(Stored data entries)

(** * A shallow embedding of RSA_implementation.js

    The JavaScript source implements RSA key generation from Blum Blum Shub
    candidates, OAEP encryption, PSS signatures, a hand written SHA-256 and a
    JSON key codec.  This file embeds the functions the specification talks
    about and proves (or refutes) the specification's statements on them.

    Conventions of the embedding:
    - a JavaScript [BigInt] is a [Z]; [/] and [%] on BigInt truncate towards
      zero, hence [Z.quot] and [Z.rem]; a BigInt division by [0n] throws a
      [RangeError];
    - a JavaScript string is the list of its UTF-16 code units ([jsstring]);
    - a [Buffer] is the list of its bytes, each in [0, 256);
    - a function that can throw returns an [outcome]; loops that the source
      bounds by nothing but their own progress take a fuel and answer
      [OutOfFuel] when it is used up;
    - the entropy source ([crypto.randomBytes]) is an oracle that is threaded
      through every function that consults it. *)

From Stdlib Require Import ZArith Znumtheory Lia List Bool.
From Stdlib Require Import Zmod.ZmodInv.
Import ListNotations.
Local Open Scope Z_scope.

(* ================================================================== *)
(** * Part I: the program                                              *)
(* ================================================================== *)

(** ** Exceptions, results and the entropy oracle *)

(** The exceptions the source can raise.  The constructors of the program's
    own [Error]s are named after the place that throws them. *)
Inductive exn : Type :=
| RangeError            (* BigInt division by zero, BigInt(1.5), 2n ** -1n *)
| TypeError             (* Buffer.from(undefined, "hex"), mixing BigInt and string *)
| SyntaxError           (* BigInt("0x") *)
| PrimeGenerationFailed (* generatePrime3Mod4: "Echec : impossible de generer un premier 3 mod 4 ..." *)
| RSAPrimeNotFound      (* findPrimeRSA: "Impossible de trouver un nombre premier RSA ..." *)
| MessageTooLong        (* OAEPEncode: "Message trop long pour OAEP" *)
| MessageTooLarge       (* encryptOAEP, signPSS: "Message trop grand pour RSA" *)
| OAEPErrorY            (* OAEPDecode: "Erreur OAEP : Y != 0x00" *)
| OAEPErrorLHash        (* OAEPDecode: "Erreur OAEP : lHash" *)
| OAEPErrorSeparator    (* OAEPDecode: "Erreur OAEP : separateur 0x01 manquant" *)
| PSSEncodingTooShort   (* emsaPSSencode: "Encoding error: intended encoded message length too short" *)
| PSSEncodedTooShort    (* emsaPSSverify: "Encoded message too short" *)
| PSSInvalidTrailer     (* emsaPSSverify: "Invalid trailer byte" *)
| PSSInvalidDB          (* emsaPSSverify: "Invalid DB format" *)
| PSSNoSeparator        (* emsaPSSverify: "0x01 byte not found in DB" *)
| PSSSaltLength         (* emsaPSSverify: "Salt length incorrect" *)
| PSSHashMismatch       (* emsaPSSverify: "Hash mismatch" *)
| PSSTooLongInVerify    (* verifyPSS: "Encoded message length too long in verification" *)
| PSSLengthIncorrect    (* emsaPSSencode: "EM length incorrect"; signPSS: "Encoded message too long" *)
| NegativeRoot          (* integerRoot: "Negative input not supported" *)
| BadRootExponent       (* integerRoot: "Root exponent must be > 0" *)
| PlainMessageTooLong.  (* encrypt: "Message trop long" *)

Inductive outcome (A : Type) : Type :=
| Ok (a : A)
| Throw (e : exn)
| OutOfFuel.
Arguments Ok {A} a.
Arguments Throw {A} e.
Arguments OutOfFuel {A}.

Definition bindR {A B : Type} (c : outcome A) (k : A -> outcome B) : outcome B :=
  match c with
  | Ok a => k a
  | Throw e => Throw e
  | OutOfFuel => OutOfFuel
  end.

Notation "'let*' x ':=' c 'in' k" := (bindR c (fun x => k))
  (at level 10, x pattern, c at level 100, k at level 200).

(** The entropy oracle: its [n]-th answer is [oracle n]; [calls] counts the
    answers already consumed. *)
Record world : Type := mkWorld { oracle : nat -> Z; calls : nat }.

(** Computations that consult the oracle. *)
Definition M (A : Type) : Type := world -> outcome (A * world).

Definition ret {A : Type} (a : A) : M A := fun w => Ok (a, w).

Definition raise {A : Type} (e : exn) : M A := fun _ => Throw e.
(** * genetic-keyboard: the kinematic and cost core, embedded in Rocq

    The development follows the Python sources file by file:
    - [linalg.py]: [Vec2] and [Transform2dHomogeneous] (module [T2D]);
    - [armature.py]: [Bone] and [Armature];
    - [hand_movement.py]: [HandShape], [HandPosition] and [Hands];
    - [keyboard.py]: [Key], [Keyboard] and [generate_qwerty] (module
      [Qwerty]), without the rendering.

    Number model.  A Python [float] is read as a real number of the
    Standard Library ([R]); rounding, overflow and NaN are not modelled.
    [math.inf], the only non-real float the sources mention, is the
    constructor [math_inf] of the result type of [calculate_cost].
    [math.sin] and [math.cos] are [sin] and [cos] of [Rtrigo], and
    [math.radians] multiplies by [PI / 180].  Where the failures of the
    arithmetic itself are the subject, for [Vec2], the operations are given
    a second time on Python's numbers (modules [PyNum] and [PyVec2]): an
    [int] of any size or a [float] that is a real, an infinity or NaN, with
    the exceptions the operators and the [math] functions raise.

    Exceptions.  A call that can raise returns a [result]: [inl e] for the
    exception [e], [inr v] for the returned value [v].  Mutation of the
    armature's dictionary is state passing: [add_bone] returns the updated
    armature.

    Layout.  The definitions come first, one module per class, then the
    statements of the specification in its own words (module [Spec]), the
    concrete inputs (module [Inputs]) and the vocabulary of the further
    properties; the properties follow. *)

From Stdlib Require Import Reals Lra List.
From stdpp Require Import strings gmap.

(** ** Exceptions and results *)

(** Why the interpreter raises a [TypeError] in these sources. *)
Inductive type_error : Type :=
| unsupported_matmul
| not_callable
| init_takes_no_arguments.

(** [ValueError], [KeyError] and [AssertionError] carry the argument the
    program (or the dictionary lookup) gives them. *)
Inductive exn : Type :=
| TypeError (why : type_error)
| ValueError (msg : string)
| KeyError (arg : string)
| AttributeError (attr : string)
| AssertionError (msg : string)
| ZeroDivisionError
| OverflowError.

Definition result (A : Type) : Type := (exn + A)%type.

Definition ret {A : Type} (a : A) : result A := inr a.

Definition raise {A : Type} (e : exn) : result A := inl e.

Definition bind {A B : Type} (m : result A) (k : A -> result B) : result B :=
  match m with
  | inl e => inl e
  | inr a => k a
  end.

Declare Scope result_scope.
Delimit Scope result_scope with result.
Notation "'let!' x ':=' m 'in' k" := (bind m (fun x => k))
  (at level 10, x name, m at level 100, k at level 200) : result_scope.

Definition raises {A : Type} (m : result A) : Prop :=
  match m with
  | inl _ => True
  | inr _ => False
  end.

Definition returns {A : Type} (m : result A) : Prop :=
  match m with
  | inl _ => False
  | inr _ => True
  end.

(** ** Float primitives *)

Module PyFloat.
Local Open Scope R_scope.

(** [a < b] and [a > b] on floats, as booleans. *)
Definition ltb (a b : R) : bool := if Rlt_dec a b then true else false.
Definition gtb (a b : R) : bool := if Rgt_dec a b then true else false.
Definition leb (a b : R) : bool := if Rle_dec a b then true else false.

(** [a / b]: Python raises [ZeroDivisionError] on a zero divisor. *)
Definition truediv (a b : R) : result R :=
  if Req_dec_T b 0 then raise ZeroDivisionError
  else ret (a / b).
End PyFloat.

Module math.
Local Open Scope R_scope.

(** [math.radians(x)]. *)
Definition radians (x : R) : R := x * (PI / 180).
End math.

(** ** linalg.py *)

Module Vec2.
Local Open Scope R_scope.
Local Open Scope result_scope.

Record t : Type := mk { x : R; y : R }.

Definition __add__ (self other : t) : t :=
  mk (x self + x other) (y self + y other).

Definition __sub__ (self other : t) : t :=
  mk (x self - x other) (y self - y other).

Definition __truediv__ (self : t) (other : R) : result t :=
  let! qx := PyFloat.truediv (x self) other in
  let! qy := PyFloat.truediv (y self) other in
  ret (mk qx qy).

Definition __mul__ (self : t) (other : R) : t :=
  mk (x self * other) (y self * other).

Definition rotate (self : t) (angle : R) : t :=
  mk (x self * cos angle - y self * sin angle)
     (x self * sin angle + y self * cos angle).

Definition dot (self other : t) : R :=
  x self * x other + y self * y other.

Definition unit_vector (angle : R) : t := mk (cos angle) (sin angle).

Definition unit_vector_deg (angle : R) : t :=
  unit_vector (math.radians angle).

(** The [length] property: [math.sqrt(self.x**2 + self.y**2)]. *)
Definition length (self : t) : R := sqrt (x self ^ 2 + y self ^ 2).
End Vec2.

(** ** The same vector operations, on Python's numbers

    Module [Vec2] above gives the values of the methods on real components.
    Here the components and arguments are what Python can pass for a number,
    an [int] of any size or a [float], and every operator and [math] call
    raises what the interpreter raises; [PyVec2] is [Vec2] again, written
    with these operations in the order the expressions evaluate them. *)

Module PyNum.
Local Open Scope R_scope.
Local Open Scope result_scope.

(** A float: a real, or one of the three values that are not reals.
    Rounding, and a result too large becoming [inf], are not modelled. *)
Inductive flt : Type :=
| finite (r : R)
| pos_inf
| neg_inf
| nan.

Inductive t : Type :=
| int (z : Z)
| float (f : flt).

(** The first magnitude an int can no longer be rounded to a float at:
    from 2^1024 - 2^970 on, rounding to 53 bits reaches 2^1024. *)
Definition float_limit : Z := 2 ^ 1024 - 2 ^ 970.

(** The conversion every float operation and [math] function applies to an
    int operand: [OverflowError], "int too large to convert to float". *)
Definition as_float (n : t) : result flt :=
  match n with
  | float f => ret f
  | int z =>
      if (Z.abs z <? float_limit)%Z then ret (finite (IZR z))
      else raise OverflowError
  end.

(** Float arithmetic; none of it raises. *)
Definition fneg (a : flt) : flt :=
  match a with
  | finite x => finite (- x)
  | pos_inf => neg_inf
  | neg_inf => pos_inf
  | nan => nan
  end.

Definition fadd (a b : flt) : flt :=
  match a, b with
  | nan, _ | _, nan => nan
  | finite x, finite y => finite (x + y)
  | pos_inf, neg_inf | neg_inf, pos_inf => nan
  | pos_inf, _ | _, pos_inf => pos_inf
  | neg_inf, _ | _, neg_inf => neg_inf
  end.

Definition fsub (a b : flt) : flt := fadd a (fneg b).

(** An infinity times a real: the sign of the real decides, and 0 gives
    [nan]. *)
Definition scale_inf (positive : bool) (x : R) : flt :=
  if Rlt_dec 0 x then (if positive then pos_inf else neg_inf)
  else if Rlt_dec x 0 then (if positive then neg_inf else pos_inf)
  else nan.

Definition fmul (a b : flt) : flt :=
  match a, b with
  | nan, _ | _, nan => nan
  | finite x, finite y => finite (x * y)
  | finite x, pos_inf | pos_inf, finite x => scale_inf true x
  | finite x, neg_inf | neg_inf, finite x => scale_inf false x
  | pos_inf, pos_inf | neg_inf, neg_inf => pos_inf
  | pos_inf, neg_inf | neg_inf, pos_inf => neg_inf
  end.

(** [a / b] for a divisor that is not zero. *)
Definition fdiv (a b : flt) : flt :=
  match a, b with
  | nan, _ | _, nan => nan
  | finite x, finite y => finite (x / y)
  | finite _, _ => finite 0
  | pos_inf, finite y => scale_inf true y
  | neg_inf, finite y => scale_inf false y
  | _, _ => nan
  end.

Definition is_zero (a : flt) : bool :=
  match a with
  | finite x => if Req_dec_T x 0 then true else false
  | _ => false
  end.

(** [a + b], [a - b], [a * b]: exact on two ints; otherwise the int operand,
    if any, is converted and the floats are combined. *)
Definition add (a b : t) : result t :=
  match a, b with
  | int x, int y => ret (int (x + y))
  | _, _ =>
      let! fa := as_float a in
      let! fb := as_float b in
      ret (float (fadd fa fb))
  end.

Definition sub (a b : t) : result t :=
  match a, b with
  | int x, int y => ret (int (x - y))
  | _, _ =>
      let! fa := as_float a in
      let! fb := as_float b in
      ret (float (fsub fa fb))
  end.

Definition mul (a b : t) : result t :=
  match a, b with
  | int x, int y => ret (int (x * y))
  | _, _ =>
      let! fa := as_float a in
      let! fb := as_float b in
      ret (float (fmul fa fb))
  end.

(** [a / b].  On two ints: [ZeroDivisionError] for the divisor 0, and
    [OverflowError] when the quotient is too large for a float.  Otherwise
    the int operand, if any, is converted first, then a zero divisor is
    [ZeroDivisionError]. *)
Definition truediv (a b : t) : result t :=
  match a, b with
  | int x, int y =>
      if (y =? 0)%Z then raise ZeroDivisionError
      else if Rlt_dec (Rabs (IZR x / IZR y)) (IZR float_limit)
           then ret (float (finite (IZR x / IZR y)))
           else raise OverflowError
  | _, _ =>
      let! fa := as_float a in
      let! fb := as_float b in
      if is_zero fb then raise ZeroDivisionError
      else ret (float (fdiv fa fb))
  end.

(** [math.cos] and [math.sin]: the argument is converted to a float; an
    infinite argument is a [ValueError], "math domain error"; [nan] gives
    [nan]. *)
Definition math_cos (n : t) : result t :=
  let! f := as_float n in
  match f with
  | finite x => ret (float (finite (cos x)))
  | nan => ret (float nan)
  | _ => raise (ValueError "math domain error")
  end.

Exercise aim → Could you repeat exactly the lines above from the line with "arithmetic itself are" up to and including the line with "m (fun x => k))", and only those?

Response area →
    arithmetic itself are the subject, for [Vec2], the operations are given
    a second time on Python's numbers (modules [PyNum] and [PyVec2]): an
    [int] of any size or a [float] that is a real, an infinity or NaN, with
    the exceptions the operators and the [math] functions raise.

    Exceptions.  A call that can raise returns a [result]: [inl e] for the
    exception [e], [inr v] for the returned value [v].  Mutation of the
    armature's dictionary is state passing: [add_bone] returns the updated
    armature.

    Layout.  The definitions come first, one module per class, then the
    statements of the specification in its own words (module [Spec]), the
    concrete inputs (module [Inputs]) and the vocabulary of the further
    properties; the properties follow. *)

From Stdlib Require Import Reals Lra List.
From stdpp Require Import strings gmap.

(** ** Exceptions and results *)

(** Why the interpreter raises a [TypeError] in these sources. *)
Inductive type_error : Type :=
| unsupported_matmul
| not_callable
| init_takes_no_arguments.

(** [ValueError], [KeyError] and [AssertionError] carry the argument the
    program (or the dictionary lookup) gives them. *)
Inductive exn : Type :=
| TypeError (why : type_error)
| ValueError (msg : string)
| KeyError (arg : string)
| AttributeError (attr : string)
| AssertionError (msg : string)
| ZeroDivisionError
| OverflowError.

Definition result (A : Type) : Type := (exn + A)%type.

Definition ret {A : Type} (a : A) : result A := inr a.

Definition raise {A : Type} (e : exn) : result A := inl e.

Definition bind {A B : Type} (m : result A) (k : A -> result B) : result B :=
  match m with
  | inl e => inl e
  | inr a => k a
  end.

Declare Scope result_scope.
Delimit Scope result_scope with result.
Notation "'let!' x ':=' m 'in' k" := (bind m (fun x => k))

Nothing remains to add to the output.